Probably 2 different protocols.
HTTP for normal non-secure stuff
HTTPS for secure stuff
If you want to do an HTTP proxy then it really is not that difficult.
1. Accept a socket connection
2. Parse the HTTP request (ex. GET
http://www.amazon.com:80/index.html
HTTP/1.0)
3. Connect to the actual destination (
www.amazon.com port 80)
4. Send the request on to that server (GET index.html HTTP/1.0)
5. Read the reply back from that server
6. Send the reply back to the client
This is kind of a high level list of things that need to be done but it will
give you an idea of what it takes.
Now.. If you are using HTTPS (secure) then you are in a lot more work
because you have to deal with the whole SSL side of things. When an SSL
request is made from a browser to a proxy a different request is sent called
CONNECT. This tells the proxy server the IP and Port that the encrypted data
should be sent to.
Ex.)(not correct but it will give you an idea)
1. Browser connects to proxy
2. Browser sends CONNECT
www.amazon.com:80 to proxy
3. Proxy decodes IP and Port from CONNECT request
4. Proxy connects to IP and Port
5. Browser sends encrypted data to proxy
6. Proxy sends encrypted data to server
7. Proxy reads encrypted reply from server
8. Proxy sends encrypted reply back to client
Notice that the data is encrypted and the proxy does not know what the data
is. This is because you are not allowed to view the data since that is what
SSL is used for. If you want to know what the encrypted data is then you can
perfrom all of the SSL handshaking yourself with the browser BUT the browser
will inform the client that something is not right. What this means is that
the browser will know that the person doing the handshaking is not
www.amazon.com because the SSL Server Certificate does not match the site
that is using it.
So.. How can you make a proxy... Well.. This is not something that is simple
to do in terms of a 1-2 day project if you want it to work correctly all the
time. You need to take into account several things when designing your
proxy and if you do not then you will be in trouble.
1. Multiple requests at the same time. Most browsers make several requests
at one time to a server by opening multiple socket connections. This helps
speed up the downloading times. You will want to make sure that you can
handle multiple requests at one time.
2. Keep Alive connections. Can you handle multiple requests/replies one
right after the other on the same connection? One socket connection could do
100's of request/replies before it is closed by the browser.
3. Closed connections. What about only 1 request and reply per socket
connection? There is no way to force the client or server to keep a
connection open after a request/reply is finished.

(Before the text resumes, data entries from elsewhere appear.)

(* ===== verification/EngineConfig.v ===== *)
(** * Configuration of the task engine

    Models [internal/taskengine/engine_config.go] up to [NewEngine] (which
    builds the state of EngineState.v): the pool and engine configurations, the
    defaults, the effective worker counts and the validation. The loops over
    the configured maps return the error of the first bad entry they meet; the
    model meets them in the order of [map_to_list], which only decides whose
    error text is returned. *)

From S2P Require Import Prelude.
From S2P Require Import Execution.
From S2P Require Import Tasks.
From S2P Require Import EngineAccounting.

Record PoolEngineConfig := mkPoolEngineConfig {
  pe_Concurrency : Z; pe_MinConcurrency : Z; pe_ZeroIdle : bool; pe_IdleTimeout : duration;
  pe_BacklogLimit : Z; pe_PayloadBudget : Z
}.

Definition pe_set_Concurrency (n : Z) (c : PoolEngineConfig) : PoolEngineConfig :=
  mkPoolEngineConfig n (pe_MinConcurrency c) (pe_ZeroIdle c) (pe_IdleTimeout c) (pe_BacklogLimit c)
    (pe_PayloadBudget c).
Definition pe_set_MinConcurrency (n : Z) (c : PoolEngineConfig) : PoolEngineConfig :=
  mkPoolEngineConfig (pe_Concurrency c) n (pe_ZeroIdle c) (pe_IdleTimeout c) (pe_BacklogLimit c)
    (pe_PayloadBudget c).
Definition pe_set_IdleTimeout (d : duration) (c : PoolEngineConfig) : PoolEngineConfig :=
  mkPoolEngineConfig (pe_Concurrency c) (pe_MinConcurrency c) (pe_ZeroIdle c) d (pe_BacklogLimit c)
    (pe_PayloadBudget c).

Record Config := mkConfig {
  cf_Pools : gmap PoolID PoolEngineConfig;
  cf_ResultCapacity : Z;
  cf_MaxTerminalRetained : Z;
  cf_DecisionTimeout : duration;
  cf_InboxCapacity : Z;
  cf_MaxRetainedBytes : Z;
  cf_MaxOutputBytes : Z;
  cf_MaxFailureBytes : Z;
  cf_DeliveryConcurrency : Z;
  cf_DeliveryQueueCap : Z;
  cf_TerminalTTL : duration;
  cf_MaxScopeTombstones : Z;
  cf_ResourceCapacities : gmap string Z
}.

Definition mib : Z := 1024 * 1024.

Definition newDefaultConfig : Config := {|
  cf_Pools := list_to_map [
    ("general", mkPoolEngineConfig 8 0 true (10 * second) 200 (100 * mib));
    ("interactive", mkPoolEngineConfig 32 0 true (10 * second) 128 (50 * mib));
    ("download", mkPoolEngineConfig 3 0 true (15 * second) 50 (200 * mib));
    ("media-process", mkPoolEngineConfig 2 0 true (20 * second) 20 (200 * mib));
    ("scheduler", mkPoolEngineConfig 4 0 true (30 * second) 100 (50 * mib))];
  cf_ResultCapacity := 1000;
  cf_MaxTerminalRetained := 1000;
  cf_DecisionTimeout := 5 * second;
  cf_InboxCapacity := 2048;
  cf_MaxRetainedBytes := DefaultMaxRetainedBytes;
  cf_MaxOutputBytes := DefaultMaxOutputBytes;
  cf_MaxFailureBytes := DefaultMaxFailureBytes;
  cf_DeliveryConcurrency := DefaultDeliveryConcurrency;
  cf_DeliveryQueueCap := 0;
  cf_TerminalTTL := 5 * minute;
  cf_MaxScopeTombstones := 4096;
  cf_ResourceCapacities := ∅
|}.

Definition defaultPoolConcurrency : Z := 4.

Definition effectivePoolConcurrency (cfg : PoolEngineConfig) : Z :=
  if 0 <? pe_Concurrency cfg then pe_Concurrency cfg else defaultPoolConcurrency.

Definition effectivePoolMinimum (cfg : PoolEngineConfig) (concurrency : Z) : Z :=
  if pe_ZeroIdle cfg then 0
  else if 0 <? pe_MinConcurrency cfg then pe_MinConcurrency cfg
  else concurrency.

Definition cfg_error (msg : string) : option goerror := Some (text_error ("taskengine: " +:+ msg)%string).
Definition pool_error (pool : PoolID) (msg : string) : option goerror :=
  cfg_error ("pool " +:+ pool +:+ msg)%string.

(** The body of the loop over the pools. *)
Definition validate_pool (x : PoolID * PoolEngineConfig) : option goerror :=
  let '(poolID, pcfg) := x in
  if decide (poolID = "") then cfg_error "pool ID cannot be empty"
  else if pe_Concurrency pcfg <? 0 then pool_error poolID " concurrency cannot be negative"
  else if (pe_MinConcurrency pcfg <? 0) ||
          (effectivePoolConcurrency pcfg <? pe_MinConcurrency pcfg) then
    pool_error poolID " minimum concurrency is invalid"
  else if pe_IdleTimeout pcfg <? 0 then pool_error poolID " idle timeout cannot be negative"
  else if pe_BacklogLimit pcfg <? 0 then pool_error poolID " backlog limit cannot be negative"
  else if pe_PayloadBudget pcfg <? 0 then pool_error poolID " payload budget cannot be negative"
  else None.

Definition validate_capacity (x : string * Z) : option goerror :=
  let '(name, capacity) := x in
  if bool_decide (name = "") || (capacity <=? 0) then
    cfg_error "resource capacities need a name and positive capacity"
  else None.

(** A loop that returns the first error. *)
Fixpoint first_error {X} (f : X -> option goerror) (l : list X) : option goerror :=
  match l with
  | [] => None
  | x :: l' => match f x with Some e => Some e | None => first_error f l' end
  end.

Definition ValidateConfig (cfg : Config) : option goerror :=
  if cf_ResultCapacity cfg <? 0 then cfg_error "ResultCapacity cannot be negative"
  else if cf_MaxTerminalRetained cfg <? 0 then cfg_error "MaxTerminalRetained cannot be negative"
  else if cf_DecisionTimeout cfg <? 0 then cfg_error "DecisionTimeout cannot be negative"
  else if cf_InboxCapacity cfg <? 0 then cfg_error "InboxCapacity cannot be negative"
  else if cf_MaxRetainedBytes cfg <? 0 then cfg_error "MaxRetainedBytes cannot be negative"
  else if cf_MaxOutputBytes cfg <? 0 then cfg_error "MaxOutputBytes cannot be negative"
  else if cf_MaxFailureBytes cfg <? 0 then cfg_error "MaxFailureBytes cannot be negative"
  else if cf_DeliveryConcurrency cfg <? 0 then cfg_error "DeliveryConcurrency cannot be negative"
  else if cf_DeliveryQueueCap cfg <? 0 then cfg_error "DeliveryQueueCap cannot be negative"
  else if cf_TerminalTTL cfg <? 0 then cfg_error "TerminalTTL cannot be negative"
  else if cf_MaxScopeTombstones cfg <? 0 then cfg_error "MaxScopeTombstones cannot be negative"
  else
    match first_error validate_pool (map_to_list (cf_Pools cfg)) with
    | Some e => Some e
    | None => first_error validate_capacity (map_to_list (cf_ResourceCapacities cfg))
    end.

(** What a valid pool configuration promises to the workers. *)
Definition pool_cfg_ok (c : PoolEngineConfig) : Prop :=
  0 <= pe_Concurrency c /\ 0 <= pe_MinConcurrency c <= effectivePoolConcurrency c /\
  0 <= pe_IdleTimeout c /\ 0 <= pe_BacklogLimit c /\ 0 <= pe_PayloadBudget c.

(** ** Lemmas *)

Lemma first_error_None {X} (f : X -> option goerror) l :
  first_error f l = None <-> forall x, x ∈ l -> f x = None.
Proof.
  induction l as [|x l IH]; simpl.
  - split; [|done]. intros _ x Hx. by apply not_elem_of_nil in Hx.
  - destruct (f x) as [e|] eqn:Hx.
    + split; [done|]. intros H. rewrite (H x) in Hx by left. done.
    + rewrite IH. split; [|set_solver]. intros H y [->|Hy]%elem_of_cons; auto.
Qed.

Lemma validate_pool_None p c : validate_pool (p, c) = None <-> p <> "" /\ pool_cfg_ok c.
Proof.
  unfold validate_pool, pool_cfg_ok, pool_error, cfg_error.
  destruct (decide (p = "")); [split; [done|tauto]|].
  destruct (Z.ltb_spec (pe_Concurrency c) 0); [split; [done|lia]|].
  destruct (Z.ltb_spec (pe_MinConcurrency c) 0); simpl; [split; [done|lia]|].
  destruct (Z.ltb_spec (effectivePoolConcurrency c) (pe_MinConcurrency c)); [split; [done|lia]|].
  destruct (Z.ltb_spec (pe_IdleTimeout c) 0); [split; [done|lia]|].
  destruct (Z.ltb_spec (pe_BacklogLimit c) 0); [split; [done|lia]|].
  destruct (Z.ltb_spec (pe_PayloadBudget c) 0); [split; [done|lia]|].
  split; [|done]. intros _. split; [done|lia].
Qed.

(** The engine-wide limits. *)
Definition limits_ok (cfg : Config) : Prop :=
  0 <= cf_ResultCapacity cfg /\ 0 <= cf_MaxTerminalRetained cfg /\ 0 <= cf_DecisionTimeout cfg /\
  0 <= cf_InboxCapacity cfg /\ 0 <= cf_MaxRetainedBytes cfg /\ 0 <= cf_MaxOutputBytes cfg /\
  0 <= cf_MaxFailureBytes cfg /\ 0 <= cf_DeliveryConcurrency cfg /\
  0 <= cf_DeliveryQueueCap cfg /\ 0 <= cf_TerminalTTL cfg /\ 0 <= cf_MaxScopeTombstones cfg.

Lemma validate_maps cfg :
  match first_error validate_pool (map_to_list (cf_Pools cfg)) with
  | Some e => Some e
  | None => first_error validate_capacity (map_to_list (cf_ResourceCapacities cfg))
  end = None <->
  (forall p c, cf_Pools cfg !! p = Some c -> p <> "" /\ pool_cfg_ok c) /\
  forall n z, cf_ResourceCapacities cfg !! n = Some z -> n <> "" /\ 0 < z.
Proof.
  assert (Hp : first_error validate_pool (map_to_list (cf_Pools cfg)) = None <->
    forall p c, cf_Pools cfg !! p = Some c -> p <> "" /\ pool_cfg_ok c).
  { rewrite first_error_None. split.
    - intros H p c Hc. apply validate_pool_None. apply H. by apply elem_of_map_to_list.
    - intros H [p c] Hin%elem_of_map_to_list. apply validate_pool_None. by apply H. }
  assert (Hr : first_error validate_capacity (map_to_list (cf_ResourceCapacities cfg)) = None <->
    forall n z, cf_ResourceCapacities cfg !! n = Some z -> n <> "" /\ 0 < z).
  { rewrite first_error_None. split.
    - intros H n z Hz. specialize (H (n, z) (proj2 (elem_of_map_to_list _ _ _) Hz)).
      unfold validate_capacity in H. destruct (_ || _) eqn:E; [done|]. bool_to_prop. split; [done|lia].
    - intros H [n z] Hin%elem_of_map_to_list. destruct (H n z Hin). unfold validate_capacity.
      rewrite bool_decide_eq_false_2 by done. simpl. destruct (Z.leb_spec z 0); [lia|done]. }
  rewrite <- Hp, <- Hr. destruct (first_error validate_pool _); [|tauto].
  split; [done|]. by intros [? _].
Qed.

(** The accepted capacities are positive. *)
Lemma ValidateConfig_capacities cfg n z :
  ValidateConfig cfg = None -> cf_ResourceCapacities cfg !! n = Some z -> 0 < z.
Proof.
  unfold ValidateConfig. repeat (case_match; [by intros [=]|]). intros Hm.
  pose proof (proj1 (validate_maps cfg)) as HV.
  match goal with H : first_error validate_pool _ = None |- _ => rewrite H in HV end.
  apply (HV Hm).
Qed.

(** ** Properties *)

(** [ValidateConfig] accepts exactly the configurations with no negative
    engine limit, no unnamed pool, worker counts and queue limits that fit each
    other in every pool, and named positive resource capacities; the minimum
    number of workers of an accepted pool never exceeds its maximum. *)
Theorem ValidateConfig_ok (cfg : Config) :
  (ValidateConfig cfg = None <->
    limits_ok cfg /\
    (forall p c, cf_Pools cfg !! p = Some c -> p <> "" /\ pool_cfg_ok c) /\
    forall n z, cf_ResourceCapacities cfg !! n = Some z -> n <> "" /\ 0 < z) /\
  forall c, pool_cfg_ok c ->
    0 <= effectivePoolMinimum c (effectivePoolConcurrency c) <= effectivePoolConcurrency c.
Proof.
  split.
  - unfold ValidateConfig, limits_ok, cfg_error.
    destruct (Z.ltb_spec (cf_ResultCapacity cfg) 0) as [Hlt|H0]; [split; [done|]; intros [Hl _]; clear -Hl Hlt; lia|].
    destruct (Z.ltb_spec (cf_MaxTerminalRetained cfg) 0) as [Hlt|H1]; [split; [done|]; intros [Hl _]; clear -Hl Hlt; lia|].
    destruct (Z.ltb_spec (cf_DecisionTimeout cfg) 0) as [Hlt|H2]; [split; [done|]; intros [Hl _]; clear -Hl Hlt; lia|].
    destruct (Z.ltb_spec (cf_InboxCapacity cfg) 0) as [Hlt|H3]; [split; [done|]; intros [Hl _]; clear -Hl Hlt; lia|].
    destruct (Z.ltb_spec (cf_MaxRetainedBytes cfg) 0) as [Hlt|H4]; [split; [done|]; intros [Hl _]; clear -Hl Hlt; lia|].
    destruct (Z.ltb_spec (cf_MaxOutputBytes cfg) 0) as [Hlt|H5]; [split; [done|]; intros [Hl _]; clear -Hl Hlt; lia|].
    destruct (Z.ltb_spec (cf_MaxFailureBytes cfg) 0) as [Hlt|H6]; [split; [done|]; intros [Hl _]; clear -Hl Hlt; lia|].
    destruct (Z.ltb_spec (cf_DeliveryConcurrency cfg) 0) as [Hlt|H7]; [split; [done|]; intros [Hl _]; clear -Hl Hlt; lia|].
    destruct (Z.ltb_spec (cf_DeliveryQueueCap cfg) 0) as [Hlt|H8]; [split; [done|]; intros [Hl _]; clear -Hl Hlt; lia|].
    destruct (Z.ltb_spec (cf_TerminalTTL cfg) 0) as [Hlt|H9]; [split; [done|]; intros [Hl _]; clear -Hl Hlt; lia|].
    destruct (Z.ltb_spec (cf_MaxScopeTombstones cfg) 0) as [Hlt|H10]; [split; [done|]; intros [Hl _]; clear -Hl Hlt; lia|].
    rewrite validate_maps. split; [|tauto]. intros Hm. split; [|exact Hm]. by split_and_all.
  - intros c (H1 & H2 & _). unfold effectivePoolMinimum, effectivePoolConcurrency, defaultPoolConcurrency in *.
    repeat case_match; bool_to_prop; lia.
Qed.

4. HTTP parsing is a must. If you are going to examine the data being sent
then you will need to learn the HTTP protocol or how it works at least so
you can extract your data. Is it a cookie, post data, part of the URL,
something else?
5. HTML parsing may be required. If the data you are looking for is not in
the HTTP request headers then it must be in the HTML body. You will need to
figure out how to parse/extract that data out as well and it could be
encoded somehow as well.
I am sure there are things I have missed but this should be enough to get
you thinking and on the right track. There are probably several solutions
out there already that will perform the proxy functions but the extra step
of "sniffing" the data will still need to be added by you.
Hope this helps!